* [Exercise description]
Please copy, exactly as they appear below, the lines from the one containing "payload := b16encode" through the one containing "split; [|split].".

[Stored data]
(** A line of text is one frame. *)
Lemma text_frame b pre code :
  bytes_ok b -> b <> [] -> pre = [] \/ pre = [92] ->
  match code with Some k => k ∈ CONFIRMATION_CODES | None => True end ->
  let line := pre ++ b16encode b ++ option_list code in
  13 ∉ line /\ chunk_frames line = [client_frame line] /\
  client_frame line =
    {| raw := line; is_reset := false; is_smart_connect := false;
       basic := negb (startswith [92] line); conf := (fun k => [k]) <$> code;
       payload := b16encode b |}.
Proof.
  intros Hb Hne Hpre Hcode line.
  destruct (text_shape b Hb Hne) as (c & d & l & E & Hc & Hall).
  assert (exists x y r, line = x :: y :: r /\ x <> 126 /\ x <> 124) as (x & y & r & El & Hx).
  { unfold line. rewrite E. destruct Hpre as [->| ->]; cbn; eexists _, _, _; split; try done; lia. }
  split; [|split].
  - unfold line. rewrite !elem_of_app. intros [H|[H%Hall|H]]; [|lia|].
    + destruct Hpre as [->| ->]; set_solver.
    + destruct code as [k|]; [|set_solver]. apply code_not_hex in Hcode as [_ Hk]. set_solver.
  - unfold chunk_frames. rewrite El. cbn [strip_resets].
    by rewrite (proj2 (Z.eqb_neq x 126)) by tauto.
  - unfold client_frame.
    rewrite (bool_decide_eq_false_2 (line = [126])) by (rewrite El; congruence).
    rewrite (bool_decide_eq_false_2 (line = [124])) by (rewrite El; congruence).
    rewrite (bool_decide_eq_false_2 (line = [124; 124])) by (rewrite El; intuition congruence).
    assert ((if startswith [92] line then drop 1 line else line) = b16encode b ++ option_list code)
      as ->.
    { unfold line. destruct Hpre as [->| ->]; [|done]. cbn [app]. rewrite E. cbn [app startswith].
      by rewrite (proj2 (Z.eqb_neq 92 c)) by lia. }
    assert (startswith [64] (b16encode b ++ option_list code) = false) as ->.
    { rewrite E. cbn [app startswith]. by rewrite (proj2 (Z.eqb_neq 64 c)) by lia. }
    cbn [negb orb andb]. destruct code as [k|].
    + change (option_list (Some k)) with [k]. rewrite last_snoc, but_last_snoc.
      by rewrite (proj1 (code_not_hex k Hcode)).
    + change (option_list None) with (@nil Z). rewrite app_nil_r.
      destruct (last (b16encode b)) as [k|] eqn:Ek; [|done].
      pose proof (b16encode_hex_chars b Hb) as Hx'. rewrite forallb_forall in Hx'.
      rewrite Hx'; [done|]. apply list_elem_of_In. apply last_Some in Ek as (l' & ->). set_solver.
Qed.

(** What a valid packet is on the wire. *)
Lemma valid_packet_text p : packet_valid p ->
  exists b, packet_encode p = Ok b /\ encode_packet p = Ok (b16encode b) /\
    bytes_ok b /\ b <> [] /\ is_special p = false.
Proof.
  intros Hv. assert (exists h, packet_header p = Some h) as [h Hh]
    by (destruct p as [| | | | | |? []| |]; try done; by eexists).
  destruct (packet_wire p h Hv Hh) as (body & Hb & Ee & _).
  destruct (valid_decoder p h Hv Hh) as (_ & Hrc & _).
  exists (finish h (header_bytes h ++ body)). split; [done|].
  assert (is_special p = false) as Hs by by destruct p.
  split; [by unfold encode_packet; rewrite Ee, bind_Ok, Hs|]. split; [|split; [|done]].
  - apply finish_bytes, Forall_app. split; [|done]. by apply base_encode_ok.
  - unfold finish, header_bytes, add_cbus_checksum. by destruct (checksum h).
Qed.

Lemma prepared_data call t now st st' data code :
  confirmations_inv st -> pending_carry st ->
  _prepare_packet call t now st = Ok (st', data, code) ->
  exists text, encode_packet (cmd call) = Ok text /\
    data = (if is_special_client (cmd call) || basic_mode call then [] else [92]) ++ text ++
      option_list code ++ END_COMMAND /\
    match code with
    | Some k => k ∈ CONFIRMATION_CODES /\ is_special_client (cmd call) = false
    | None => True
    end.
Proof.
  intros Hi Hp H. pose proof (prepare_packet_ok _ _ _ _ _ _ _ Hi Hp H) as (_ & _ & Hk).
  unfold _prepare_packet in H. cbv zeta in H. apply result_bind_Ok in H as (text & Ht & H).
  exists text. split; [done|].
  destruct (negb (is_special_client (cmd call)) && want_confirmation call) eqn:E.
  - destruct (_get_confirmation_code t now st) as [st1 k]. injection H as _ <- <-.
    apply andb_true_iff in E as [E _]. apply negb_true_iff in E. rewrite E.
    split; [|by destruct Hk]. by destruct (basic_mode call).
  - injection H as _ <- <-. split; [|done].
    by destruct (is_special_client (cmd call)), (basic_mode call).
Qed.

* [Answer to this task]
       payload := b16encode b |}.
Proof.
  intros Hb Hne Hpre Hcode line.
  destruct (text_shape b Hb Hne) as (c & d & l & E & Hc & Hall).
  assert (exists x y r, line = x :: y :: r /\ x <> 126 /\ x <> 124) as (x & y & r & El & Hx).
  { unfold line. rewrite E. destruct Hpre as [->| ->]; cbn; eexists _, _, _; split; try done; lia. }
  split; [|split].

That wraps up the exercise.